When asked in a 2006 Washington Blade interview about why GLBT peeps stay in the church, then Dignity Executive Diretor Debra Weill said, "For me as well as others in the LGBT community, we stay because our faith is rooted in the Catholic liturgy and faith traditions. It is not rooted in the ignorance of statements that come from the Vatican. It’s in what the Catholic Church teaches about loving one another and serving others.”
Dignity is in this battle for the long haul. At their Austin, TX convention they issued their response to a November 2006 United States Conference of Catholic Bishops document entitled Ministry to Persons with a Homosexual Inclination: Guidelines for Pastoral Care.

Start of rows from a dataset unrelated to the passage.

(** * rflect-common: string helpers and the viewport size monitor

    A shallow embedding of [src/string/string.js] (module [rflect.string])
    and of the viewport size monitor ([rflect.dom.ViewportSizeMonitor]),
    together with the properties of both that the specification states.

    JavaScript strings are lists of characters, JavaScript objects live in
    explicit heaps and every function that touches the heap, the host or the
    [goog] globals takes the world and returns the new one. *)

From Stdlib Require Import ZArith NArith List String Ascii Bool Lia.
From stdpp Require Import base option list gmap.
Import ListNotations.

Local Open Scope nat_scope.

(* ===================================================================== *)
(** * rflect.string *)
(* ===================================================================== *)

Module rflect_string.

(** A JavaScript string: the sequence of its characters. *)
Definition JsString := list ascii.

(** String literals of the examples. *)
Definition js (s : string) : JsString := list_ascii_of_string s.

(** The numbers these functions return: [NaN], or the non-negative integer
    a run of decimal digits denotes.  The embedding identifies the number
    with that integer, which is exact below 2^53, hence for every run of at
    most fifteen digits. *)
Inductive JsNumber : Type :=
  | NaN
  | Num (n : N).

(** The outcome of a call that may throw: [new RegExp] raises a
    [SyntaxError] on a malformed pattern. *)
Inductive Completion (A : Type) : Type :=
  | Normal (a : A)
  | SyntaxError.
Arguments Normal {A} a.
Arguments SyntaxError {A}.

(** The character class [\d]: the ten ASCII digits. *)
Definition is_digit (c : ascii) : bool :=
  (48 <=? nat_of_ascii c) && (nat_of_ascii c <=? 57).

Definition digit_value (c : ascii) : N := N.of_nat (nat_of_ascii c - 48).

(** Unary plus applied to a string of decimal digits. *)
Definition to_number (ds : JsString) : N :=
  fold_left (fun acc c => (10 * acc + digit_value c)%N) ds 0%N.

(** The quantifier that follows [\d] in the pattern [getNumericIndex]
    builds: [+], or [{1,opt_base}]. *)
Inductive Quantifier : Type :=
  | Plus
  | Range (lo hi : nat).

(** [new RegExp('\\d' + reStr)]: a range whose bounds are out of order is
    rejected when the pattern is compiled. *)
Definition RegExp (q : Quantifier) : Completion Quantifier :=
  match q with
  | Plus => Normal Plus
  | Range lo hi => if hi <? lo then SyntaxError else Normal q
  end.
Lemma abort_after_completion_witness :
  exists st1 st2 st3,
    Uploader.upload configured (OneFile 0) VUndefined
      (State [photo] false false [] [] [] []) = (Ret 0, st1)
    /\ deliver sample_engine configured 0 (Completed 200 (VStr "ok")) st1 = (Ret tt, st2)
    /\ p_state <$> promises st2 !! 0 = Some (Fulfilled (VStr "ok"))
    /\ x_aborts <$> xhrs st2 !! 0 = Some 0
    /\ Uploader.abort st2 = (Ret tt, st3)
    /\ x_aborts <$> xhrs st3 !! 0 = Some 1.
Proof.
  apply (abort_after_completion sample_engine configured [("X-Token", "t")] (OneFile 0)
           VUndefined (State [photo] false false [] [] [] []) [("file", VRef 0)]
           200 (VStr "ok"));
    [reflexivity | reflexivity | constructor | constructor].
Defined.

Lemma abort_each_fresh (ls : list listener) (ys : list xhr) : forall xs,
  Forall (fun l => l_abort l < length xs) ls ->
  abort_each ls (xs ++ ys) = abort_each ls xs ++ ys.
Proof.
  induction ls as [|l ls IH]; intros xs Hls; [done|].
  apply Forall_cons in Hls as [Hl Hls].
  change (abort_each (l :: ls) (xs ++ ys))
    with (abort_each ls (alter aborted (l_abort l) (xs ++ ys))).
  change (abort_each (l :: ls) xs) with (abort_each ls (alter aborted (l_abort l) xs)).
  rewrite alter_app_l by done. apply IH. by rewrite length_alter.
Qed.
Lemma normalize_well_formed event calendar :
  is_Some (normalize env event calendar) <-> well_formed env event.
Proof.
  unfold normalize, resolve_start, resolve_end, well_formed. split.
  - intros [e He].
    destruct (raw_start event) as [start_obj|]; [|discriminate]. simpl in He.
    destruct (truthy (get_dateTime_or_date start_obj)) eqn:Htruthy; [|discriminate].
    apply truthy_spec in Htruthy as (start_value & Hvalue & Hne).
    rewrite Hvalue in He. simpl in He.
    destruct (if contains "T" start_value then _ else _) as [[start_dt all_day]|] eqn:Hparse;
      [|discriminate].
    simpl in He.
    destruct (raw_end event) as [end_obj|]; [|discriminate]. simpl in He.
    destruct (raw_id event) as [id|];
      [|destruct (if timed_end end_obj then _ else _); discriminate].
    exists start_obj, start_value, end_obj, id.
    split; [reflexivity|]. split; [exact Hvalue|]. split; [exact Hne|].
    split.
    { clear He.
      destruct (contains "T" start_value);
        [destruct (instant_of_datetime env start_value)
        |destruct (instant_of_date env start_value)];
        simpl in Hparse; try discriminate Hparse; eexists; reflexivity. }
    split; [reflexivity|]. split; [|reflexivity].
    intros Htimed. rewrite Htimed in He.
    destruct (instant_of_datetime env (default "" (get_dateTime_or_date end_obj)));
      [eexists; reflexivity | discriminate He].
  - intros (start_obj & start_value & end_obj & id & -> & Hvalue & Hne & Hparse & -> & Hend & ->).
    simpl. rewrite Hvalue.
    assert (truthy (Some start_value) = true) as ->
      by (apply truthy_spec; eexists; split; [reflexivity | exact Hne]).
    simpl.
    destruct (contains "T" start_value); destruct Hparse as [start_dt Hparse];
      rewrite Hparse; simpl.
    + destruct (timed_end end_obj) eqn:Htimed.
      * destruct (Hend eq_refl) as [end_dt ->]. eexists. reflexivity.
      * eexists. reflexivity.
    + destruct (timed_end end_obj) eqn:Htimed.
      * destruct (Hend eq_refl) as [end_dt ->]. eexists. reflexivity.
      * eexists. reflexivity.
Qed.
(** * Verification of locust_plugins/backend_base.py

    A shallow embedding of the forwarding listener of
    [locust_plugins/backend_base.py]: the two request hooks that build an
    event by string interpolation and [json.loads], the unbounded hand-off
    queue, the set of backend adapters, the dispatch loop [run], and the
    two concrete adapters ([PrintAdapter], [ElasticSearchAdapter]).

    Python library behaviour the source relies on (the [%] operator on
    [str], [json.dumps], [json.loads], [queue.Queue], [set]) is modelled in
    the first half of the file, following CPython; the classes of the
    source follow, method by method. *)

From Stdlib Require Import String Ascii.
From Stdlib Require Import List Bool Arith ZArith NArith Lia.
From Stdlib Require Decimal DecimalN DecimalFacts DecimalPos.
Import ListNotations.

Set Implicit Arguments.
Local Open Scope N_scope.
Local Open Scope list_scope.

(** ** Python strings

    A Python [str] is a sequence of code points.  Literals of the source
    are written as Rocq strings and converted with [str]; [dq] is [str]
    for literals that contain the double-quote character, which is typed
    as ['] in this file ([dq "{'a':1}"] is the Python literal
    ['{"a":1}']). *)

Definition pystr := list N.

Definition str (s : string) : pystr :=
  map N_of_ascii (list_ascii_of_string s).

Definition QUOTE : N := 34.       (* the double-quote character *)
Definition BACKSLASH : N := 92.
Definition APOSTROPHE : N := 39.

Definition dq (s : string) : pystr :=
  map (fun c => if c =? APOSTROPHE then QUOTE else c) (str s).

Fixpoint pystr_eqb (a b : pystr) : bool :=
  match a, b with
  | [], [] => true
  | x :: a', y :: b' => (x =? y) && pystr_eqb a' b'
  | _, _ => false
  end.

(** [s[0:len(p)] == p], with the remainder of [s] when it holds. *)
Fixpoint strip_prefix (p s : pystr) : option pystr :=
  match p, s with
  | [], _ => Some s
  | x :: p', y :: s' => if x =? y then strip_prefix p' s' else None
  | _ :: _, [] => None
  end.

(** ** Exceptions and outcomes *)

Inductive exn : Type :=
| TypeError
| ValueError
| KeyError
| JSONDecodeError
| ConnectionError
| AdapterError
| OtherException (name : string).

Inductive result (A : Type) : Type :=
| Ok (a : A)
| Raise (e : exn).
Arguments Ok {A} a.
Arguments Raise {A} e.

Definition bind {A B} (m : result A) (k : A -> result B) : result B :=
  match m with
  | Ok a => k a
  | Raise e => Raise e
  end.

Notation "m >>= k" := (bind m k) (at level 58, k at level 200).

(** ** [str()] of the values the host framework passes to the hooks

    The hooks receive strings, integers, [None], booleans and, for the
    failure hook, an exception object; [%s] renders its argument with
    [str()].  Floating-point values are outside the model. *)

Inductive pyarg : Type :=
| ANone
| ABool (b : bool)
| AInt (z : Z)
| AStr (s : pystr)
| AException (message : pystr).

Definition digit_char (k : N) : N := 48 + k.

Fixpoint uint_chars (d : Decimal.uint) : pystr :=
  match d with
  | Decimal.Nil => []
  | Decimal.D0 d' => digit_char 0 :: uint_chars d'
  | Decimal.D1 d' => digit_char 1 :: uint_chars d'
  | Decimal.D2 d' => digit_char 2 :: uint_chars d'
  | Decimal.D3 d' => digit_char 3 :: uint_chars d'
  | Decimal.D4 d' => digit_char 4 :: uint_chars d'
  | Decimal.D5 d' => digit_char 5 :: uint_chars d'
  | Decimal.D6 d' => digit_char 6 :: uint_chars d'
  | Decimal.D7 d' => digit_char 7 :: uint_chars d'
  | Decimal.D8 d' => digit_char 8 :: uint_chars d'
  | Decimal.D9 d' => digit_char 9 :: uint_chars d'
  end.

(** [int.__repr__]: decimal, no leading zero, ['-'] for negatives.
    CPython from 3.11 on refuses to write or read an [int] of more than
    4300 digits ([ValueError]), unless the limit is lifted; the limit is
    not modelled.  Where a statement says that a call succeeds, it is
    about integers within that limit ([few_digits] below). *)
Definition int_repr (z : Z) : pystr :=
  match z with
  | Z0 => str "0"
  | Zpos p => uint_chars (Pos.to_uint p)
  | Zneg p => str "-" ++ uint_chars (Pos.to_uint p)
  end.

Definition py_str (a : pyarg) : pystr :=
  match a with
  | ANone => str "None"
  | ABool true => str "True"
  | ABool false => str "False"
  | AInt z => int_repr z
  | AStr s => s
  | AException m => m
  end.

(** ** The [%] operator, [format % (a1, ..., an)]

    The format is scanned left to right; [%s] consumes the next argument
    and inserts its [str()], [%%] inserts a percent sign.  Running out of
    arguments is a [TypeError]
    ("not enough arguments for format string"), and so are arguments left
    over once the format is exhausted
    ("not all arguments converted during string formatting").  The
    templates of the source use [%s] only; any other conversion character
    is reported as [ValueError], and so is a format that ends in a lone
    percent sign ("incomplete format"). *)

Definition PERCENT : N := 37.

Fixpoint percent_format (fmt : pystr) (args : list pyarg) : result pystr :=
  match fmt with
  | [] =>
      match args with
      | [] => Ok []
      | _ :: _ => Raise TypeError
      end
  | c :: fmt' =>
      if c =? PERCENT then
        match fmt' with
        | [] => Raise ValueError
        | d :: fmt'' =>
            if d =? 115 (* s *) then
              match args with
              | [] => Raise TypeError
              | a :: args' =>
                  percent_format fmt'' args' >>= fun r => Ok (py_str a ++ r)
              end
            else if d =? PERCENT then
              percent_format fmt'' args >>= fun r => Ok (PERCENT :: r)
            else Raise ValueError
        end
      else
        percent_format fmt' args >>= fun r => Ok (c :: r)
  end.

(** ** Python objects produced by [json.loads]

    A [dict] keeps its keys in insertion order, a key assigned again keeps
    its place and takes the new value.  A float is kept as the text that
    was read: no arithmetic is ever done on it here. *)

#[warnings="-register-all"]
Inductive pyobj : Type :=
| PyNone
| PyBool (b : bool)
| PyInt (z : Z)
| PyFloat (lexeme : pystr)
| PyStr (s : pystr)
| PyList (items : list pyobj)
| PyDict (items : list (pystr * pyobj)).

Definition dict := list (pystr * pyobj).

Fixpoint dict_get (d : dict) (k : pystr) : option pyobj :=
  match d with
  | [] => None
  | (k', v) :: d' => if pystr_eqb k' k then Some v else dict_get d' k
  end.

Fixpoint dict_set (d : dict) (k : pystr) (v : pyobj) : dict :=
  match d with
  | [] => [(k, v)]
  | (k', v') :: d' =>
      if pystr_eqb k' k then (k', v) :: d' else (k', v') :: dict_set d' k v
  end.

Fixpoint dict_del (d : dict) (k : pystr) : dict :=
  match d with
  | [] => []
  | (k', v') :: d' =>
      if pystr_eqb k' k then d' else (k', v') :: dict_del d' k
  end.

(** [dict(pairs)] *)
Definition dict_of_pairs (pairs : list (pystr * pyobj)) : dict :=
  fold_left (fun d kv => dict_set d (fst kv) (snd kv)) pairs [].

(** ** The [json] module *)

Module json.

(** *** [json.dumps], default options ([ensure_ascii=True], separators
    [", "] and [": "]), on the keyword arguments of a hook: a [dict] with
    [str] keys.  An exception object is not serializable. *)

Definition hex_char (d : N) : N := if d <? 10 then 48 + d else 87 + d.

In the DignityUSA Letter on the Pastoral Care of Lesbian, Gay, Bisexual and Transgender (LGBT) People 2007 they sought to address some of the critical pastoral needs of the LGBT community. It gives voice to the concerns of Catholic LGBT persons regarding their role in the church; calls on the bishops of the United States to put an end to prejudice and discrimination against LGBT people in the church; and expresses the hope, expectation and just demand of LGBT Catholics to be full participants in their church, as is their right by baptism.
McHugh has ruined not only the lives of many transpeople in the United States, but is now setting up the conditions to spread his hatred through an institution that impacts people around the world. These negative policies will impact transgender people not only who are members of the Catholic Church but non-Catholics around the world as well. They are already being cited by governmental agencies to deny transgender people basic human rights.
McHugh and the conservacatholics who share his views would be wise to remember I Corinthians 15:10.
“By the grace of God I am what I am, and God's grace to me has not been without effect.”
Dignity USA and groups like it around the world are fighting to ensure that the Church lives up to its humanitarian principles. We can only hope and pray that the results of this battle will be a more positive religious climate.
We pray the misguided people in the Vatican will see the error of their ways and not only Catholics, but all faiths will open their doors and hearts to let us fully practice our spirituality in an open and accepting atmosphere that reflects our humanity.
But then again, if past history is any indicator, I may be waiting a while for that to happen. It took the Catholic Church 500 years to acknowledge the error of persecuting Galileo and Copernicus for daring to suggest the Earth revolves around the sun.